Under the Skin (2014): Come to Me

Posted: May 4, 2014 in Drama, Sci-Fi, Thriller

under-the-skin-posterLaura, an alien inside the skin of an Earth woman, travels through the streets of Scotland. Slowing driving near a young man, she stops, opens the window, and asks for directions. While she engages with a few men before finding one to join her in her van, she eventually finds one who is willing to return with her to her flat. Luring him inside, they slowly take off their clothes. Laura continues to seduce him deeper and deeper into the dark room. Just when he loses the last piece of clothing, he starts to sink into the floor and disappears. Laura continues to go back out to the streets and seduce more men back to her place. When the second man sinks into the floor, he spots the first one and sees him burst out of his skin. Laura lures a disfigured man back to her place and is able to sink him into the floor, but she realizes that she feels guilty and lets him go. Leaving the city, she tries to distance herself to understand what is happening to her.
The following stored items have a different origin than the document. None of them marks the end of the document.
(* ===== verification/PolicyActivation.v ===== *)
(** * Policy activation

    policy_registry.rs of the sealed agent: the registry that is in force, the
    admissions it revokes, the snapshots that live attempts still refer to, and
    how a new registry replaces it under the registry's lock.

    The policy directory is the interface [PolicyHost], one operation per system
    call, next to [RecoveryHost] for the records of the attempts; a file opened
    under the lock is named by its directory entry.  serde_json is a parameter.
    What [inspect] and [apply] print is left out. *)

From stdpp Require Import relations.
From S2P Require Import Prelude Decimal Bounded Codec Diagnostics RecordLimits WorkloadContract WorkloadCodec Registry RegistryV2 JsonDocuments WorkloadEvidence NativeText PrivateRuntime PrivateEvidence PrivateJournal AttemptRecord Recovery.
From Stdlib Require Import Ascii.

#[global] Instance GrantChangeDisposition_eq_dec : EqDecision GrantChangeDisposition.
Proof. solve_decision. Defined.

Definition LIVE_BINDINGS : N := 256.
Definition SNAPSHOTS : N := 16.
Definition ACTIVATION_BYTES : N := REGISTRY_BYTES + PUBLIC_OBJECT_BYTES.

(** ** Activations *)
Record Activation : Type := {
  ac_format : string; ac_revision : N; ac_registry : RuntimePolicyRegistry; ac_registry_digest : DiagnosticSha256;
  ac_epoch : PolicyEpoch; ac_revoked_admissions : BoundedVec Nonce128 256
}.
Record ActivationV2 : Type := {
  bc_format : string; bc_revision : N; bc_registry : RuntimePrivatePolicyRegistry; bc_registry_digest : DiagnosticSha256;
  bc_epoch : PolicyEpoch; bc_revoked_admissions : BoundedVec Nonce128 256
}.
Inductive VersionedActivation : Type := Active_V1 (value : Activation) | Active_V2 (value : ActivationV2).
Inductive VersionedLiveBinding : Type :=
| Binding_V1 (value : RuntimeAdmissionSnapshot)
| Binding_Private (value : RuntimePrivateAdmissionSnapshot).
Inductive RegistryConfiguration : Type :=
| Configuration_V1 (registry : RuntimePolicyRegistry)
| Configuration_V2 (registry : RuntimePrivatePolicyRegistry).
(** [InstalledPolicyObservationV1::Active] *)
Record InstalledPolicy : Type := {
  ip_epoch : PolicyEpoch; ip_registry_digest : DiagnosticSha256; ip_enabled_profiles : BoundedVec ProfileRef PROFILES
}.

Definition binding_registry_digest (self : VersionedLiveBinding) : DiagnosticSha256 :=
  match self with Binding_V1 value => sn_registry_digest value | Binding_Private value => as_registry_digest value end.
Definition binding_admission_nonce (self : VersionedLiveBinding) : Nonce128 :=
  match self with Binding_V1 value => sn_admission_nonce value | Binding_Private value => as_admission_nonce value end.
Definition active_digest (active : VersionedActivation) : DiagnosticSha256 :=
  match active with Active_V1 value => ac_registry_digest value | Active_V2 value => bc_registry_digest value end.

(** The loop of [next_revocations] and of [next_revocations_versioned]. *)
Fixpoint revoke_live (previous : option Activation) (disposition : GrantChangeDisposition) (live : list Nonce128)
    (revoked : BoundedVec Nonce128 256) : result string (BoundedVec Nonce128 256) :=
  match live with
  | [] => Ok revoked
  | nonce :: live =>
      if ((disposition ≟ RevokeActive)
          || is_some_and (λ value, bool_decide (nonce ∈ as_slice (ac_revoked_admissions value))) previous)
         && negb (bool_decide (nonce ∈ as_slice revoked))
      then match try_push nonce revoked with
           | (revoked, Ok _) => revoke_live previous disposition live revoked
           | (_, Err _) => Err "revocation reference bound exceeded"%string
           end
      else revoke_live previous disposition live revoked
  end.
Definition next_revocations (previous : option Activation) (disposition : GrantChangeDisposition)
    (live : list (string * RuntimeAdmissionSnapshot)) : result string (BoundedVec Nonce128 256) :=
  revoke_live previous disposition ((λ entry, sn_admission_nonce entry.2) <$> live) [].
Definition next_revocations_versioned (previous : option Activation) (disposition : GrantChangeDisposition)
    (live : list (string * VersionedLiveBinding)) : result string (BoundedVec Nonce128 256) :=
  revoke_live previous disposition ((λ entry, binding_admission_nonce entry.2) <$> live) [].

(** What serde_json's [Value] says of a document's [revision] and [format]. *)
Record DocumentKind : Type := { dk_revision : option N; dk_format : option string }.

Section Documents.
Context (sha256_hash : list u8 → list u8).
Context `{SerdeJson} `{Deserialize DocumentKind} `{Deserialize RuntimePolicyRegistry} `{Deserialize RuntimePrivatePolicyRegistry}
  `{Deserialize Activation} `{Deserialize ActivationV2}.

(** [Activation::inspection] *)
Definition inspection (self : Activation) : result string InstalledPolicy :=
  digest ← registry_digest sha256_hash (ac_registry self);
  guard_err (digest ≠? ac_registry_digest self) "installed registry digest mismatch"%string ;;
  enabled_profiles ← project pd_enabled pd_reference "installed profile limit exceeded" [] (as_slice (pr_profiles (ac_registry self)));
  Ok {| ip_epoch := ac_epoch self; ip_registry_digest := ac_registry_digest self; ip_enabled_profiles := enabled_profiles |}.

(** [Activation::validate] and [ActivationV2::validate] *)
Definition activation_validate (self : Activation) : result string () :=
  guard_err ((ac_format self ≠? "memcordon.local-activation"%string) || negb (ac_revision self =? 1))
    "local activation format differs"%string ;;
  digest ← registry_digest sha256_hash (ac_registry self);
  guard_err (digest ≠? ac_registry_digest self) "policy activation digest differs"%string.
Fixpoint revoked_once (before revoked : list Nonce128) : result string () :=
  match revoked with
  | [] => Ok ()
  | nonce :: revoked =>
      guard_err (bool_decide (nonce ∈ before)) "duplicate V2 revoked admission"%string ;;
      revoked_once (before ++ [nonce]) revoked
  end.
Definition activation_validate_v2 (self : ActivationV2) : result string () :=
  guard_err ((bc_format self ≠? "memcordon.local-private-activation"%string) || negb (bc_revision self =? 1))
    "local private activation format differs"%string ;;
  digest ← registry_digest_v2 sha256_hash (bc_registry self);
  guard_err (digest ≠? bc_registry_digest self) "V2 policy activation digest differs"%string ;;
  revoked_once [] (as_slice (bc_revoked_admissions self)) ;;
  _ ← baseline_v1_projection sha256_hash (bc_registry self);
  Ok ().
Definition baseline_projection (self : ActivationV2) : result string Activation :=
  registry ← baseline_v1_projection sha256_hash (bc_registry self);
  digest ← registry_digest sha256_hash registry;
  Ok {| ac_format := "memcordon.local-activation"; ac_revision := 1; ac_registry := registry; ac_registry_digest := digest;
        ac_epoch := bc_epoch self; ac_revoked_admissions := bc_revoked_admissions self |}.

Definition document_kind (bytes : list u8) (baseline private : string) : result string N :=
  guard_err (over ACTIVATION_BYTES bytes) "local policy document exceeds bound"%string ;;
  value ← from_slice (A := DocumentKind) bytes;
  guard_err (dk_revision value ≠? Some 1) "unsupported local policy revision"%string ;;
  match dk_format value with
  | Some format =>
      if format ≟ baseline then Ok 1 else if format ≟ private then Ok 2 else Err "unsupported local policy format"%string
  | None => Err "unsupported local policy format"%string
  end.
Definition activation_parse (bytes : list u8) : result string VersionedActivation :=
  guard_err (over ACTIVATION_BYTES bytes) "policy activation exceeds bound"%string ;;
  reject_duplicate_json_keys bytes ≫= λ _,
  version ← document_kind bytes "memcordon.local-activation" "memcordon.local-private-activation";
  if version =? 1 then
    value ← from_slice (A := Activation) bytes; activation_validate value ≫= λ _, Ok (Active_V1 value)
  else if version =? 2 then
    value ← from_slice (A := ActivationV2) bytes; activation_validate_v2 value ≫= λ _, Ok (Active_V2 value)
  else Err "unsupported policy activation schema version"%string.
Definition configuration_parse (bytes : list u8) : result string RegistryConfiguration :=
  reject_duplicate_json_keys bytes ≫= λ _,
  version ← document_kind bytes "memcordon.local-policy" "memcordon.local-private-policy";
  if version =? 1 then Configuration_V1 <$> registry_parse sha256_hash bytes
  else if version =? 2 then Configuration_V2 <$> registry_parse_v2 sha256_hash bytes
  else Err "unsupported policy registry schema version"%string.
End Documents.

(** ** The policy directory *)
Inductive open_mode : Type := Open_Read | Open_Write_Create | Open_Write_Create_New | Open_Read_Write_Create.
Inductive open_failure : Type := Open_NotFound (text : string) | Open_Exists (text : string) | Open_Other (text : string).
Definition open_text (failure : open_failure) : string :=
  match failure with Open_NotFound text | Open_Exists text | Open_Other text => text end.

Class PolicyHost (World : Type) : Type := {
  effective_uid : World → World * N;
  (** mkdir of the root with mode 0700: whether it exists already, or an error *)
  create_policy_root : stM World open_failure ();
  ancestor_metadata : string → stM World string Metadata;
  open_policy_root : stM World string ();
  (** openat with O_NOFOLLOW and O_CLOEXEC, mode 0600, and fstat of what it opened *)
  openat : string → open_mode → stM World open_failure ();
  fstat : string → stM World string Metadata;
  (** a non-blocking exclusive flock: whether it would block, and the error *)
  try_flock : World → World * option (bool * string);
  unlock : World → World * ();
  (** at most the given number of bytes *)
  read_at : string → N → stM World string (list u8);
  truncate_at : string → stM World string ();
  write_at : string → list u8 → stM World string ();
  sync_at : string → stM World string ();
  unlinkat : string → stM World string ();
  renameat : string → string → stM World string ();
  sync_policy_root : stM World string ();
  (** directory entries, each of which can fail as it is read *)
  policy_entries : stM World string (list (result string string));
  state_entries : stM World string (list (result string string));
  state_entry_exists : string → World → World * bool;
  getrandom : N → stM World string (list u8);
  shared_package_lease : stM World string ();
  (** the configuration file opened, whether it is regular, and its bytes *)
  open_configuration : string → stM World string bool;
  read_configuration : string → N → stM World string (list u8)
}.

Definition POLICY_ANCESTORS : list string :=
  ["/"; "/var"; "/var/lib"; "/var/lib/memcordon"; "/var/lib/memcordon/policy"]%string.
Definition POLICY_ROOT : string := "/var/lib/memcordon/policy".
Definition ACTIVATION_FILE : string := "policy-activation.json".
Definition PENDING_FILE : string := "policy-activation.pending".
Definition LOCK_FILE : string := "policy.lock".
Definition SNAPSHOT_SUFFIX : string := ".snapshot".
(** [PathBuf::from(digest).with_extension("snapshot")]; hexadecimal text has no dot. *)
Definition snapshot_name (digest : DiagnosticSha256) : string := (sha256_into_string digest +:+ SNAPSHOT_SUFFIX)%string.

Section Native.
Context (sha256_hash : list u8 → list u8).
Context `{SerdeJson} `{Deserialize DocumentKind} `{Deserialize RuntimePolicyRegistry} `{Deserialize RuntimePrivatePolicyRegistry}
  `{Deserialize Activation} `{Deserialize ActivationV2}
  `{Serialize RuntimePolicyRegistry} `{Serialize RuntimePrivatePolicyRegistry} `{Serialize Activation} `{Serialize ActivationV2}
  `{Deserialize PrivateAttemptRecordV4} `{Deserialize RuntimeAdmissionSnapshot}
  `{Deserialize (RuntimeAttemptBinding * VerifiedCheckpointV1)}.
Context {World : Type} `{RecoveryHost World} `{PolicyHost World}.

Definition open_at (name : string) (mode : open_mode) : stM World open_failure () :=
  openat name mode ≫= λ _,
  metadata ← st_map_err Open_Other (fstat name);
  st_lift (guard_err ((me_kind metadata ≠? Kind_File) || negb (me_uid metadata =? 0)
                      || negb (N.land (me_mode metadata) 511 =? 384) || negb (me_nlink metadata =? 1))
             (Open_Other "policy file ownership, mode or link count differs")).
Starring: Scarlett Johansson (Laura), Jeremy McWilliams, Lynsey Taylor Mackay, Dougie McConnell, Kevin McAlinden, D. Meade, Andrew Gorman, Joe Szula, Krystof Hadek, Roy Armstrong, Alison Chand, Ben Mills, Oscar Mills, Lee Fanning, Paul Brannigan

This film was one focused on the intense emotions and visual presentation of the characters. Scarlett Johansson as Laura was a strong and complex creature trying to adapt to her mission while also battling the humanity she began to feel more and more throughout the story. She is extremely sultry and seductive. The men of the film, other than the motorcycle agent, all appeared to be very weak-willed and susceptible to Johansson’s advances.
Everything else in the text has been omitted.